A palestra de Misha Glenny no TED deveria ser um manifesto pela legalização das drogas e a redução drástica dos impostos de importação e sobre cigarros e bebidas. Glenny, autor de McMáfia (português, inglês), descreve o modo como conflitos globais são alimentados pelas oportunidades financeiras criadas pelas proibições. Glenny não fala diretamente sobre isso, mas fica claro que muitas dessas oportunidades só existem porque os impostos são tão grandes que o contrabando se torna atraente.
Em um segundo vídeo, uma entrevista com Glenny, ele descreve (minuto 30) como os traficantes são explicitamente contra a legalização e entendem perfeitamente que sua lucratividade depende da proibição. No final (minuto 36), explica como a violência associada à proibição das drogas está alimentando o terrorismo islamista no Afeganistão, o que os libertários gostam de chamar de “a Guerra contra as Drogas está sabotando a Guerra contra o Terror”.
Independentemente das minhas opiniões libertárias, é um bom vídeo para quem se interessa pela economia do crime e uma boa propaganda para o livro. Comprarei.

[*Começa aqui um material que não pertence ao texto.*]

Definition del (hash_key sort_key : blob) (timeout_milliseconds : Z)
    (info : option internal_info) : outcome unit :=
  let callback := fun (err : Z) (_info : internal_info) => complete err tt _info in
  wait_return
    (async_del hash_key sort_key (Some callback) timeout_milliseconds
               (enter tt info)).

(** *** multi_del *)

Definition async_multi_del {S} (hash_key : blob) (sort_keys : list blob)
    (callback : option (Z -> Z -> internal_info -> S -> S))
    (timeout_milliseconds : Z) (w : world S) : world S :=
  if str_size hash_key =? 0 then
    match callback with
    | Some cb => invoke (cb PERR_INVALID_HASH_KEY 0 internal_info_default) w
    | None => w
    end
  else if UINT16_MAX <=? str_size hash_key then
    match callback with
    | Some cb => invoke (cb PERR_INVALID_HASH_KEY 0 internal_info_default) w
    | None => w
    end
  else if bool_decide (sort_keys = []) then
    match callback with
    | Some cb => invoke (cb PERR_INVALID_VALUE 0 internal_info_default) w
    | None => w
    end
  else
    let req := RPC_MULTI_REMOVE hash_key sort_keys in
    let tmp_key := pegasus_generate_key hash_key [] in
    let partition_hash := pegasus_key_hash tmp_key in
    let new_callback := fun (err : Z) (response : multi_remove_response) (m : S) =>
      match callback with
      | None => m
      | Some user_callback =>
          let info :=
            if err =? ERR_OK then
              {| app_id := mr_app_id response;
                 partition_index := mr_partition_index response;
                 decree := mr_decree response;
                 server := mr_server response |}
            else internal_info_default in
          let deleted_count := if err =? ERR_OK then mr_count response else 0 in
          let ret :=
            storage_client_error _server_error_to_client err (mr_error response) in
          user_callback ret deleted_count info m
      end in
    rpc_call reply_multi_remove
      {| rpc := req; timeout := timeout_milliseconds;
         partition_hash := partition_hash |}
      new_callback w.

Definition multi_del (hash_key : blob) (sort_keys : list blob)
    (deleted_count : Z) (timeout_milliseconds : Z)
    (info : option internal_info) : outcome Z :=
  let callback := fun (err : Z) (_deleted_count : Z) (_info : internal_info) =>
    complete err _deleted_count _info in
  wait_return
    (async_multi_del hash_key sort_keys (Some callback) timeout_milliseconds
                     (enter deleted_count info)).

(** *** get_scanner *)

(** The effective options [o] of [get_scanner]: a copy of [options] whose
    [stop_inclusive] is cleared when no stop sort-key is given. *)
Definition scanner_options (stop_sort_key : blob) (options : scan_options)
    : scan_options :=
  if bool_decide (stop_sort_key = []) then
    {| timeout_ms := timeout_ms options; batch_size := batch_size options;
       start_inclusive := start_inclusive options; stop_inclusive := false;
       snapshot := snapshot options |}
  else options.

(** The encoded bounds [start] and [stop] of [get_scanner]. *)
Definition scanner_start (hash_key start_sort_key : blob) : blob :=
  pegasus_generate_key hash_key start_sort_key.

Definition scanner_stop (hash_key stop_sort_key : blob) : blob :=
  if bool_decide (stop_sort_key = []) then pegasus_generate_next_blob hash_key
  else pegasus_generate_key hash_key stop_sort_key.

(** The test that guards [v.push_back(pegasus_key_hash(start))]. *)
Definition scan_range_nonempty (start stop : blob) (o : scan_options) : bool :=
  let cmp := memcmp start stop (Nat.min (length start) (length stop)) in
  (cmp <? 0)
  || ((cmp =? 0) && (str_size start <? str_size stop))
  || ((cmp =? 0) && (str_size start =? str_size stop)
      && start_inclusive o && stop_inclusive o).

(** [get_scanner] returns its code and the value of the [scanner] out
    parameter ([None]: left unassigned). *)
Definition get_scanner (hash_key start_sort_key stop_sort_key : blob)
    (options : scan_options) : Z * option pegasus_scanner :=
  if UINT16_MAX <=? str_size hash_key then (PERR_INVALID_HASH_KEY, None)
  else if bool_decide (hash_key = []) then (PERR_INVALID_HASH_KEY, None)
  else
    let o := scanner_options stop_sort_key options in
    let start := scanner_start hash_key start_sort_key in
    let stop := scanner_stop hash_key stop_sort_key in
    let v := if scan_range_nonempty start stop o
             then [pegasus_key_hash start] else [] in
    (PERR_OK, Some (pegasus_scanner_impl v o start stop)).

Definition async_get_scanner {S} (hash_key start_sortkey stop_sortkey : blob)
    (options : scan_options)
    (callback : option (Z -> option pegasus_scanner -> S -> S))
    (w : world S) : world S :=
  match callback with
  | Some cb =>
      let '(ret, scanner) :=
        get_scanner hash_key start_sortkey stop_sortkey options in
      invoke (cb ret scanner) w
  | None => w
  end.

(** *** get_unordered_scanners *)

(** [for (int j = 0; j < s; j++) hash[j] = --count;] with [s] iterations
    left; returns the vector and the final [count] ([unsigned int]). *)
Fixpoint fill_hash (s : nat) (count : Z) : list Z * Z :=
  match s with
  | O => ([], count)
  | S s' =>
      let count := to_uint (count - 1) in
      let '(hash, count') := fill_hash s' count in
      (count :: hash, count')
  end.

(** [for (int i = 0; i < split; i++) { ... }] with [n] iterations left.
    [std::vector<uint64_t> hash(s)] with a negative [s] asks for more than
    [max_size()] elements and throws; nothing catches it here, so the process
    is killed ([None]). *)
Fixpoint split_loop (n : nat) (i size more count : Z) (opt : scan_options)
    : option (list pegasus_scanner) :=
  match n with
  | O => Some []
  | S n' =>
      let s := to_int (size + (if i <? more then 1 else 0)) in
      if s <? 0 then None
      else
        let '(hash, count) := fill_hash (Z.to_nat s) count in
        match split_loop n' (i + 1) size more count opt with
        | Some scanners => Some (pegasus_scanner_impl_full hash opt :: scanners)
        | None => None
        end
  end.

(** The body run on a successful partition-count response.
    [scanners.resize(split)] with a negative [split] throws like the vector
    above.  With a partition count of 0, [split] is 0 and [count / split] is
    an integer division by zero.  In both cases the process is killed
    ([None]). *)
Definition split_scanners (partition_count max_split_count : Z)
    (options : scan_options) : option (list pegasus_scanner) :=
  let count := to_uint partition_count in
  let split :=
    to_int (if count <? to_uint max_split_count
            then count else to_uint max_split_count) in
  if split <? 0 then None
  else if to_uint split =? 0 then None
  else
    let size := to_int (count / to_uint split) in
    let more := to_int (to_uint (count - to_uint (to_int (size * split)))) in
    let opt :=
      {| timeout_ms := timeout_ms options; batch_size := batch_size options;
         start_inclusive := start_inclusive scan_options_default;
         stop_inclusive := stop_inclusive scan_options_default;
         snapshot := snapshot options |} in
    split_loop (Z.to_nat split) 0 size more count opt.

Definition async_get_unordered_scanners {S} (max_split_count : Z)
    (options : scan_options)
    (callback : option (Z -> list pegasus_scanner -> S -> S))
    (w : world S) : world S :=
  match callback with
  | None => w
  | Some user_callback =>
      if max_split_count <=? 0 then
        invoke (user_callback PERR_INVALID_SPLIT_COUNT []) w
      else
        let new_callback :=
          fun (err : Z) (response : configuration_query_by_index_response)
              (m : S) =>
            let scanners :=
              if err =? ERR_OK then
                if cq_err response =? ERR_OK then
                  split_scanners (cq_partition_count response)
                                 max_split_count options
                else Some []
              else Some [] in
            let ret :=
              get_client_error _server_error_to_client
                (if err =? ERR_OK then cq_err response else err) in
            match scanners with
            | Some scanners => Some (user_callback ret scanners m)
            | None => None
            end in
        rpc_call_abortable reply_config
          {| rpc := RPC_CM_QUERY_PARTITION_CONFIG_BY_INDEX _app_name;
             timeout := timeout_ms options; partition_hash := 0 |}
          new_callback w
  end.

Definition get_unordered_scanners (max_split_count : Z)
    (options : scan_options) (scanners : list pegasus_scanner)
    : outcome (list pegasus_scanner) :=
  let callback := fun (err : Z) (ss : list pegasus_scanner) (fr : frame _) =>
    Frame err ss (fr_info fr) true in
  wait_return
    (async_get_unordered_scanners max_split_count options (Some callback)
                                  (enter scanners None)).

End Client.

(** ** The key codec of the specification *)

Module KeyCodec.

(** The byte with unsigned value [z mod 256]. *)
Definition byte_of_Z (z : Z) : byte :=
  match Byte.of_N (Z.to_N (z mod 256)) with
  | Some b => b
  | None => Byte.x00
  end.

Definition Z_of_byte (b : byte) : Z := Z.of_N (Byte.to_N b).

(** Modelled from the spec: the encoder [pegasus_generate_key] is declared in
    <pegasus_utils.h>, outside this source file.  The encoded form is
    [[2-byte big-endian length of hash-key][hash-key bytes][sort-key bytes]]. *)
Definition encode (hash_key sort_key : blob) : blob :=
  byte_of_Z (str_size hash_key / 256) :: byte_of_Z (str_size hash_key)
    :: hash_key ++ sort_key.

(** Modelled from the spec: decoding the hash-key length prefix of an
    encoded key recovers the hash-key segment (the decoder is outside this
    source file). *)
Definition hash_key_segment (key : blob) : blob :=
  match key with
  | hi :: lo :: rest => take (Z.to_nat (256 * Z_of_byte hi + Z_of_byte lo)) rest
  | _ => []
  end.

(** Dropping trailing [0xFF] bytes and incrementing the last byte left, on
    the reversed sequence. *)
Fixpoint increment_rev (r : blob) : blob :=
  match r with
  | [] => []
  | b :: r' =>
      if Z_of_byte b =? 255 then increment_rev r'
      else byte_of_Z (Z_of_byte b + 1) :: r'
  end.

(** Modelled from the spec: the successor encoder
    [pegasus_generate_next_blob] is outside this source file.  It yields the
    smallest key above every key of the hash-key, by incrementing the
    encoded hash-key segment rather than appending to it. *)
Definition encode_successor (hash_key : blob) : blob :=
  rev (increment_rev (rev (encode hash_key []))).

(** Modelled from the spec: the routing hash [pegasus_key_hash] is outside
    this source file.  It is a 64-bit value derived from the hash-key
    segment of the encoded key only; [segment_hash] is the digest applied to
    that segment, which the specification leaves open. *)
Definition partition_hash (segment_hash : blob -> Z) (key : blob) : Z :=
  segment_hash (hash_key_segment key) mod 2 ^ 64.

(** The key helpers of the client, as the specification describes them. *)
Definition schema (segment_hash : blob -> Z) : key_schema :=
  {| pegasus_generate_key := encode;
     pegasus_generate_next_blob := encode_successor;
     pegasus_key_hash := partition_hash segment_hash |}.

End KeyCodec.

(** ** A concrete configuration, for evaluating the operations *)

Module Sample.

Enquanto vinha de táxi para o trabalho hoje descobri que o jornal O Sul gostou de um texto meu. Imagino que gostou bastante. Tanto que decidiu roubá-lo.
Assim começa o post do Alexandre Rodrigues sobre como foi plagiado pelo jornal O Sul. Espero que o jornal plagie também esse post.
Este artigo do Fábio Danesi no OrdemLivre.org sobre a retaliação brasileira tem alguns problemas, mas a questão central do texto é algo que deveria ser especialmente preocupante para os leitores de esquerda: as tarifas alfandegárias do Brasil prejudicam os mais pobres desproporcionalmente. O que o Fábio não discute é que esse efeito não é apenas um problema de “os pobres têm menos dinheiro”. Sim, a falta de capital leva a situações do tipo “paga mais porque precisa parcelar” e “paga mais porque não consegue comprar em grande quantidade”, mas o que piora a situação é que os mais pobres simplesmente não conhecem gente com dinheiro.
O meu novo hábito de jogar Mario Kart e Wii Fit todos os dias é um bom exemplo. Meu Nintendo Wii foi comprado em um free shop uruguaio. Meu Mario Kart foi trazido pelos meus pais quando visitaram os EUA. O segundo controle foi trazido pelo meu padrinho, de uma viagem à China. O Wii Fit foi comprado usado de um amigo, que também o adquiriu no exterior. O resultado foi uma economia significativa, mesmo quando se considera o preço da viagem e o incômodo dos parentes e amigos que fizeram as compras. E nada disso é anômalo no meu círculo social: basta ser de uma família de classe média-alta que você acaba tendo um parente que viaja ao exterior a negócios, um amigo que se mudou para Miami, um colega de faculdade que vai fazer um estágio em Austin. Algumas pessoas mais pobres têm sorte de trabalharem em ramos que permitem acesso semelhante (patrões, chefes e clientes amigáveis que viajam), mas elas são uma parcela muito pequena dessa classe social.
Assim, tarifas alfandegárias criam o que os marxistas chamam de “privilégio de classe”. Uma leitura vebleniana de araque de “isso é assim porque daí dá para ostentar a riqueza” seria errônea, mas o fato é que as barreiras alfandegárias acabam criando mais um incentivo para que essa situação não se reverta: as elites que definem essas legislações danosas não sentem seus efeitos.